In 2025, OQNT provided four Rural Scholarship for Queensland University of Technology final year optometry students. Two recipients, Kelvin Hui and Chanaah Thevasagayam have now finished their placements and here, share their experiences.
Kelvin Hui, Townsville placement
I was fortunate to be awarded a OQNT scholarship to support my clinical placement in Townsville. I spent a week immersed in both public and private optometric practice, at the Townsville University Hospital (TUH) and The Optical Superstore (TOSS) Aitkenvale. This opportunity not only offered a valuable glimpse into regional optometry but also reaffirmed the reason I chose optometry as a profession and my motivation to pursue clinical excellence.
I was the first QUT optometry student to undertake placement at TUH’s ophthalmology department. Over three days in the hospital, I worked alongside Maliha Shorab, the Lead Clinical Optometrist. It quickly became clear how vital optometrists are in supporting an overstretched public health system.
Before Maliha joined, ophthalmologists were working late into the evening, often until 8 or 9 p.m., to clear backlogs. Now, with her dedicated clinic, long-wait patients are seen more regularly and appropriately. Six-month reviews that once took three to four years are now mostly being conducted on time, while ophthalmologists can prioritise more urgent or surgical cases. Her clinic also functions as a triage point for referrals, and an overflow safety net to crosscheck for nurses when consultant clinics are overbooked.
I observed a number of pre- and post-op cataract, glaucoma, diabetic eye disease, AMD and infectious cases, and saw how optometrists liaise with in-house consultants, resident doctors and nurses.
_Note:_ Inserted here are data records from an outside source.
(* ===== verification/Optimize.v ===== *)
(** * Optimize: the passes over one function

    Models src/antic/optimize.c up to [optimize_function]. A pass gives the function
    it leaves behind and whether it changed something. A position is a block and an
    index in it. The arrays that [count] fills are functions of the temporary, the
    array [known] of the propagation is a map without the entries [IR_NONE], and a
    double is its 64 bits, as in Ir.v. *)

From Stdlib Require Import Floats.SpecFloat.
From S2P Require Import Prelude Arith Double F16 Ir IrFold IrVerify.

(** ** Helpers *)

Definition none : ir_operand := Operand IR_NONE IR_VOID.

Definition is_none (o : ir_operand) : bool := match o_kind o with IR_NONE => true | _ => false end.

Definition is_constant (o : ir_operand) : bool := match o_kind o with IR_INT _ | IR_FLOAT _ => true | _ => false end.

Definition is_int (o : ir_operand) (v : Z) : bool :=
  match o_kind o with IR_INT n => n =? ir_fold_trim (o_type o) v | _ => false end.

Definition is_temp (o : ir_operand) (temp : nat) : bool :=
  match o_kind o with IR_TEMP t => (t =? temp)%nat | _ => false end.

(** [is_temp] of a result, where [IR_NO_RESULT] is no temporary. *)
Definition is_result (o : ir_operand) (result : option nat) : bool :=
  match result with Some r => is_temp o r | None => false end.

Definition make_copy (inst : ir_inst) (value : ir_operand) : ir_inst :=
  Inst IR_COPY (i_type inst) (i_result inst) value none none (ir_scalar IR_VOID) 0 0 [].

Definition is_pure (op : ir_op) : bool :=
  match op with
  | IR_STORE | IR_BITSTORE | IR_MEMCOPY | IR_CALL | IR_VBINARY | IR_VUNARY | IR_VSPLAT | IR_VSELECT | IR_VSHUFFLE
  | IR_JUMP | IR_BRANCH | IR_BRANCH_OV | IR_RET | IR_UNREACHABLE => false
  | _ => true
  end.

(** The operands by number are [operands] of IrVerify.v. *)
Definition map_operands (g : ir_operand -> ir_operand) (inst : ir_inst) : ir_inst :=
  Inst (i_op inst) (i_type inst) (i_result inst) (g (i_a inst)) (g (i_b inst)) (g (i_c inst))
    (i_of inst) (i_field inst) (i_member inst) (map g (i_args inst)).

Definition with_ops (inst : ir_inst) (op : ir_op) (a b c : ir_operand) : ir_inst :=
  Inst op (i_type inst) (i_result inst) a b c (i_of inst) (i_field inst) (i_member inst) (i_args inst).
Definition with_result (inst : ir_inst) (result : option nat) : ir_inst :=
  Inst (i_op inst) (i_type inst) result (i_a inst) (i_b inst) (i_c inst) (i_of inst) (i_field inst) (i_member inst) (i_args inst).
Definition with_field (inst : ir_inst) (field : nat) : ir_inst :=
  Inst (i_op inst) (i_type inst) (i_result inst) (i_a inst) (i_b inst) (i_c inst) (i_of inst) field (i_member inst) (i_args inst).

Definition with_body (f : ir_function) (params : list ir_param) (blocks : list (list ir_inst)) (temps : list ir_type) : ir_function :=
  {| fn_params := params; fn_result := fn_result f; fn_result_agg := fn_result_agg f; fn_result_ext := fn_result_ext f;
     fn_allocates := fn_allocates f; fn_result_range := fn_result_range f; fn_is_extern := fn_is_extern f;
     fn_variadic := fn_variadic f; fn_never_returns := fn_never_returns f; fn_blocks := blocks; fn_temps := temps |}.
Definition with_blocks (f : ir_function) (blocks : list (list ir_inst)) : ir_function := with_body f (fn_params f) blocks (fn_temps f).

Definition block (f : ir_function) (b : nat) : list ir_inst := default [] (fn_blocks f !! b).
Definition inst_at (f : ir_function) (b i : nat) : option ir_inst := block f b !! i.
Definition set_block (f : ir_function) (b : nat) (insts : list ir_inst) : ir_function := with_blocks f (<[b := insts]> (fn_blocks f)).
Definition all_insts (f : ir_function) : list ir_inst := concat (fn_blocks f).

(** The positions of the instructions, in their order. *)
Definition positions (f : ir_function) : list (nat * nat) :=
  concat (imap (fun b insts => map (fun i => (b, i)) (seq 0 (length insts))) (fn_blocks f)).

(** How often each temporary is defined and used, and the place of its definition,
    which is the last one. *)
Record counts := { defs : nat -> nat; uses : nat -> nat; place : nat -> option (nat * nat) }.

Definition defines (t : nat) (inst : ir_inst) : bool := bool_decide (i_result inst = Some t).
Definition times {A} (p : A -> bool) (l : list A) : nat := length (List.filter p l).

Definition count (f : ir_function) : counts := {|
  defs t := (times (fun p => (pr_temp p =? t)%nat) (fn_params f) + times (defines t) (all_insts f))%nat;
  uses t := times (fun o => is_temp o t) (all_insts f ≫= operands);
  place t := last (List.filter (fun '(b, i) => match inst_at f b i with Some inst => defines t inst | None => false end) (positions f)) |}.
I helped work up some patients by doing visual field tests and imaging with advanced equipment that are not available in the QUT clinic. I also had the opportunity to see Indigenous patients, some facing visibly poorer general health and limited support, reinforcing the importance of accessible, culturally safe care.
Back at TOSS, I continued to encounter patients with a range of complex conditions, from a history of endophthalmitis to current end-stage glaucoma and those needing ocular prostheses. What stood out was how the hospital experience could enable better explanation to patients of the likely next steps in their care journey, helping to ease their anxiety and uncertainty.
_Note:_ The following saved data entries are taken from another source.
(** A float as a double, under its sign. *)
Lemma single_double s m e : valid_binary 24 128 (S754_finite s m e) = true ->
  double_bits (rounded 53 1024 (S754_finite s m e)) = (if s then 2 ^ 63 else 0) + double_bits (rounded 53 1024 (S754_finite false m e)) /\
  in_width 63 (double_bits (rounded 53 1024 (S754_finite false m e))).
Proof.
  intros Hv. pose proof (rounded_valid 53 1024 ltac:(lia) (S754_finite false m e)) as Hd.
  destruct (single_fills s m e Hv) as (m1 & a1 & Ha1 & E1 & H1), (single_fills false m e Hv) as (m2 & a2 & Ha2 & E2 & H2).
  rewrite H2 in Hd. pose proof (finite_below 52 11 false m2 (e - a2) ltac:(lia) ltac:(lia) ltac:(done) Hd) as Hb.
  rewrite !rounded_finite in *. destruct (single_fits s m e Hv) as [Hm _].
  assert (0 < Zdigits2 (Z.pos m) <= 24) as Hg by (split; [apply digits2_least; lia|apply digits2_bounds; lia]).
  assert (forall t, exists m', Z.pos m' = Z.pos m * 2 ^ (53 - Zdigits2 (Z.pos m)) /\
    binary_round 53 1024 t m e = S754_finite t m' (e - (53 - Zdigits2 (Z.pos m)))) as H.
  { intros t. destruct (single_fits s m e Hv) as [_ He]. apply round_fills; [lia|change (emin 53 1024) with (-1074); lia|lia]. }
  destruct (H s) as (k1 & K1 & K2), (H false) as (k2 & L1 & L2). rewrite K2, L2 in *. injection H1 as <- _. injection H2 as <- E.
  assert (k1 = k2) as -> by congruence. split; [|].
  - cbn [ieee_bits]. by destruct s.
  - rewrite <- E in Hb. cbn [ieee_bits]. rewrite Z.add_0_l. exact Hb.
Qed.

Lemma double_bits_convert f : in_width 32 f -> double_bits_of f = convert 23 8 52 11 f.
Proof.
  intros Hf. unfold double_bits_of, convert. change (52 + 1) with 53. change (2 ^ (11 - 1)) with 1024.
  pose proof (ieee_valid 23 8 ltac:(lia) ltac:(done) ltac:(lia) f Hf) as Hv. change (23 + 1) with 24 in Hv. change (2 ^ (8 - 1)) with 128 in Hv. revert Hv.
  destruct (ieee_split 23 8 ltac:(lia) ltac:(lia) f Hf) as (_ & He & Hm). unfold ieee. change (23 + 8) with 31.
  destruct (top_cases 31 f ltac:(lia) Hf) as (b & Eb & ->). change 0x80000000 with (2 ^ 31). rewrite land_top by (lia || done).
  change 0xff with (2 ^ 8 - 1). change 0x7fffff with (2 ^ 23 - 1). rewrite !land_mask, !shiftr_div, shiftl_mul, Eb by lia.
  set (e := f / 2 ^ 23 mod 2 ^ 8) in *. set (m := f mod 2 ^ 23) in *.
  assert (b2u b * 2 ^ 31 * 2 ^ 32 = if b then 2 ^ 63 else 0) as -> by (destruct b; done).
  assert (Hfin : forall x, in_width 63 x -> u64 (Z.lor (if b then 2 ^ 63 else 0) x) = (if b then 2 ^ 63 else 0) + x).
  { intros x Hx. rewrite (sign_above 52 11) by done. apply wrap_small. destruct Hx. split; pow2s; destruct b; lia. }
  change (emin (23 + 1) (2 ^ (8 - 1))) with (-149). destruct (Z.eqb_spec e (2 ^ 8 - 1)) as [E|E].
  - destruct (Z.eqb_spec m 0) as [Em|Em]; cbn [is_nan]; intros _; [by rewrite Hfin by done|].
    change 0x8000000000000 with (2 ^ 22 * 2 ^ 29). rewrite shiftl_mul, <- !shiftl_mul, <- Z.shiftl_lor by lia.
    rewrite lor_top, !shiftl_mul by (lia || done). change 0x7ff0000000000000 with (2047 * 2 ^ 52).
    pose proof (Z.mod_pos_bound m (2 ^ 22) ltac:(lia)) as Hr. set (r := m mod 2 ^ 22) in *.
    assert (f mod 2 ^ (23 - 1) = r) as -> by (subst r m; change (23 - 1) with 22; pow2s; Z.div_mod_to_equations; lia). clearbody r.
    rewrite (lor_disjoint 2047 _ 52) by (lia || (split; pow2s; lia)). rewrite Hfin by (split; pow2s; lia).
    assert (r * 2 ^ 52 / 2 ^ 23 = r * 2 ^ 29) as -> by (pow2s; Z.div_mod_to_equations; lia). pow2s. destruct b; lia.
  - cbv zeta. intros Hv. assert (Hpos : forall p k, valid_binary 24 128 (S754_finite b p k) = true ->
      u64 (Z.lor (if b then 2 ^ 63 else 0) (bits_of_double (binary_normalize 53 1024 (Z.pos p) k false))) = double_bits (rounded 53 1024 (S754_finite b p k))).
    { intros p k Hp. destruct (single_double b p k Hp) as [-> Hw]. rewrite rounded_finite in *. rewrite bits_of_double_ieee.
      rewrite rounded_same by (apply normalize_valid; lia). by apply Hfin. }
    destruct (Z.eqb_spec e 0) as [Ez|Ez].
    + rewrite Ez in *. change (Z.max 0 1 + -149 - 1) with (-149) in *. destruct m as [|p|p]; [by destruct b|by apply Hpos|lia].
    + rewrite Z.max_l in * by lia. replace (e + -149 - 1) with (e - 150) in * by lia.
      destruct (m + 2 ^ 23) as [|p|p] eqn:Ep; [lia|by apply Hpos|lia].
Qed.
‘You use it, or you lose it’ is one of Maliha’s quotes that resonated with me. As students, we are trained in a broad range of clinical skills, like gonioscopy, BIO, and Goldmann tonometry with pachymetry. Yet too often these are under-utilised in practice, sometimes leading to poor or unnecessary referrals. This placement reminded me of the importance of using every skill we have acquired, and of advocating for a clinical culture that enables optometrists to practise to the ceiling of their current scope.
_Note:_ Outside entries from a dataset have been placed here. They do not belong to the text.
Lemma read_value_le s s' o o' v : read_le s s' o o' -> read_value mc s o = Some v ->
  exists v', read_value mc s' o' = Some v' /\ le_value v v'.
Proof.
  intros [_ H]. unfold read_value. destruct (read mc s o) as [x|]; [|done]. destruct (H x eq_refl) as (x' & -> & L).
  cbn. intros ->. destruct x' as [v'|]; [|done]. by exists v'.
Qed.

Lemma word_le s s' o o' x : read_le s s' o o' -> word mc s o = Some x -> word mc s' o' = Some x.
Proof.
  intros H. unfold word. destruct (read_value mc s o) as [v|] eqn:E; [|done]. destruct (read_value_le _ _ _ _ _ H E) as (v' & -> & [Ew _]).
  cbn. by rewrite Ew.
Qed.

Lemma words_le s s' os os' xs : Forall2 (read_le s s') os os' -> words mc s os = Some xs -> words mc s' os' = Some xs.
Proof.
  intros H. revert xs. induction H as [|o o' os os' [_ Ho] _ IH]; intros xs; cbn [words]; [done|].
  destruct (read mc s o) as [x|]; [|done]. destruct (Ho x eq_refl) as (x' & -> & L). cbn [mbind option_bind].
  destruct (words mc s os) as [ys|]; [|done]. rewrite (IH ys eq_refl). cbn [mbind option_bind]. intros [= <-]. do 2 f_equal.
  destruct x, x'; cbn in *; try done. f_equal. symmetry. apply L.
Qed.

(** ** One instruction in two states *)

(** The two instructions do the same to operands that are one below the other; the
    blocks they name are moved by [move]. *)
Record alike (move : nat -> nat) (s s' : temps) (inst inst' : ir_inst) : Prop := {
  al_op : i_op inst' = i_op inst;
  al_type : i_type inst' = i_type inst;
  al_of : i_of inst' = i_of inst;
  al_field : i_field inst' = i_field inst;
  al_member : i_member inst' = i_member inst;
  al_result : is_Some (i_result inst) <-> is_Some (i_result inst');
  al_reads : Forall2 (read_le s s') (operands inst) (operands inst');
  al_blocks : is_terminator (i_op inst) = true -> forall b,
    (o_kind (i_a inst) = IR_BLOCK b -> o_kind (i_a inst') = IR_BLOCK (move b)) /\
    (o_kind (i_b inst) = IR_BLOCK b -> o_kind (i_b inst') = IR_BLOCK (move b)) /\
    (o_kind (i_c inst) = IR_BLOCK b -> o_kind (i_c inst') = IR_BLOCK (move b))
}.

Lemma alike_shape move s s' inst inst' : alike move s s' inst inst' -> shape inst' = shape inst.
Proof.
  intros [Eop Ety Eof Ef Em _ H _]. unfold operands in H. inversion H as [|? ? ? ? [Ha _] H1]; subst.
  inversion H1 as [|? ? ? ? [Hb _] H2]; subst. inversion H2 as [|? ? ? ? [Hc _] H3]; subst.
  unfold shape, hole. rewrite Eop, Ety, Eof, Ef, Em, Ha, Hb, Hc. f_equal. clear -H3.
  induction H3 as [|o o' os os' [E _] _ IH]; [done|]. cbn. by rewrite E, IH.
Qed.

Lemma alike_operands move s s' inst inst' : alike move s s' inst inst' ->
  read_le s s' (i_a inst) (i_a inst') /\ read_le s s' (i_b inst) (i_b inst') /\ read_le s s' (i_c inst) (i_c inst').
Proof.
  intros [_ _ _ _ _ _ H _]. unfold operands in H. inversion H as [|? ? ? ? Ha H1]; subst.
  inversion H1 as [|? ? ? ? Hb H2]; subst. by inversion H2.
Qed.

Ltac binds H := repeat match type of H with
  | mbind _ ?x = Some _ => let E := fresh "E" in destruct x eqn:E; [cbn [mbind option_bind] in H|discriminate H]
  | Some _ = Some _ => injection H as <-
  end.

Lemma result_le move s s' m inst inst' v :
  alike move s s' inst inst' -> result mc s m inst = Some v -> exists v', result mc s' m inst' = Some v' /\ le_value v v'.
Proof.
  intros A. destruct (alike_operands _ _ _ _ _ A) as (Ha & Hb & Hc).
  pose proof (fun x => word_le _ _ _ _ x Ha) as Wa. pose proof (fun x => word_le _ _ _ _ x Hb) as Wb.
  pose proof (alike_shape _ _ _ _ _ A) as Es. pose proof (al_reads _ _ _ _ _ A) as Hos. destruct Ha as [Ta Ha].
  unfold result. rewrite (al_op _ _ _ _ _ A), (al_type _ _ _ _ _ A), (al_field _ _ _ _ _ A), <- Ta.
  destruct (is_integer_op (i_op inst)).
  { intros H. binds H. rewrite (Wa _ eq_refl), (Wb _ eq_refl). cbn. rewrite E1. cbn. eauto. }
  assert (Ho : (xs ← words mc s (operands inst); mc_other mc (shape inst) xs m) = Some v ->
    exists v', (xs ← words mc s' (operands inst'); mc_other mc (shape inst') xs m) = Some v' /\ le_value v v').
  { intros H. binds H. rewrite (words_le _ _ _ _ _ Hos E). cbn. rewrite Es. eauto. }
  destruct (i_op inst); try exact Ho; intros H;
    try (binds H; rewrite (Wa _ eq_refl); cbn; by eauto).
  - exact (read_value_le s s' _ _ v (conj Ta Ha) H).
  - binds H. destruct (read_value_le s s' (i_a inst) (i_a inst') _ (conj Ta Ha) E) as (v' & -> & [_ Hf]). cbn.
    rewrite (Hf _ E0). cbn. eauto.
  - binds H. rewrite (Wa _ eq_refl). cbn. rewrite E0. cbn. eauto.
  - binds H. rewrite (Wa _ eq_refl), (Wb _ eq_refl). cbn. eauto.
Qed.

(** What comes after the instruction in the second state. *)
Definition outcome_alike (move : nat -> nat) (s s' : temps) (m : M) (inst inst' : ir_inst) (ex : option outcome) (o : @outcome M) : Prop :=
  match o with
  | Next s1 m1 => exists v v' s1', define_result mc s inst v = Some s1 /\ le_opt v v' /\
      define_result mc s' inst' v' = Some s1' /\ ex = Some (Next s1' m1)
  | Goes b s1 m1 => s1 = s /\ m1 = m /\ ex = Some (Goes (move b) s' m)
  | Returns x m1 => ex = Some (Returns x m1)
  end.

Lemma define_result_alike move s s' inst inst' v v' s1 :
  alike move s s' inst inst' -> le_opt v v' -> define_result mc s inst v = Some s1 ->
  exists s1', define_result mc s' inst' v' = Some s1'.
Proof.
  intros A. unfold define_result. destruct (i_result inst) as [r|] eqn:E.
  - destruct (proj1 (al_result _ _ _ _ _ A)) as [r' ->]; [rewrite E; by eauto|]. destruct v, v'; cbn; try done. eauto.
  - destruct (i_result inst') eqn:E'; [|by eauto]. destruct (proj2 (al_result _ _ _ _ _ A)) as [r' Er]; [rewrite E'; by eauto|congruence].
Qed.

Lemma goes_to_block_alike (move : nat -> nat) s s' (m : M) o o' out :
  (forall b, o_kind o = IR_BLOCK b -> o_kind o' = IR_BLOCK (move b)) ->
  goes_to_block o s m = Some out -> exists b, out = Goes b s m /\ goes_to_block o' s' m = Some (Goes (move b) s' m).
Proof.
  intros H. unfold goes_to_block. destruct (o_kind o) as [| | | | | |b|] eqn:E; try done. intros [= <-]. exists b.
  by rewrite (H b eq_refl).
Qed.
I left Townsville with a vision: that the future of optometry in Australia should include expanded hospital roles, greater interdisciplinary collaboration, and potential prescribing rights for oral medications. With optometry workforce saturation on the rise, these developments are not just beneficial but may be essential to the long-term sustainability of our profession.
This experience has been more than a clinical placement. It has been a glimpse into what optometry can be — integrated, collaborative, and capable of delivering more for patients and the health system. It left me genuinely excited to begin my career in optometry.
Chanaah Thevasagayam, Willowra and Wilora placement
The OQNT Rural Scholarship facilitated my rural placement alongside an experienced outreach optometrist and an eye health coordinator, as the three of us travelled to the remote communities of Willowra and Wilora in the Northern Territory. With fewer than 200 residents in each town, these communities have very limited access to regular eye care. This placement not only challenged me with complex clinical cases but also highlighted the importance of delivering care in a culturally respectful and sensitive way.
The need for regular eye care in remote communities is clear, with many patients presenting with advanced conditions rarely seen in metropolitan clinics. Some had adapted to poor vision over time and didn’t initially consider it concerning, despite significant issues such as cataracts, diabetic retinopathy, and pterygia affecting their sight. These cases highlighted the importance of refining core clinical skills like retinoscopy and trial frame refraction and gave me valuable exposure to decision-making for complex patients in settings with minimal equipment and support. One of the key lessons I learned was the importance of tailoring management plans to suit patients in remote communities. This included being pragmatic with refractive errors so that we could provide ready-made reading glasses on site, and also adjusting recommendations based on access to medications, cost, feasibility of surgery or their understanding of the condition.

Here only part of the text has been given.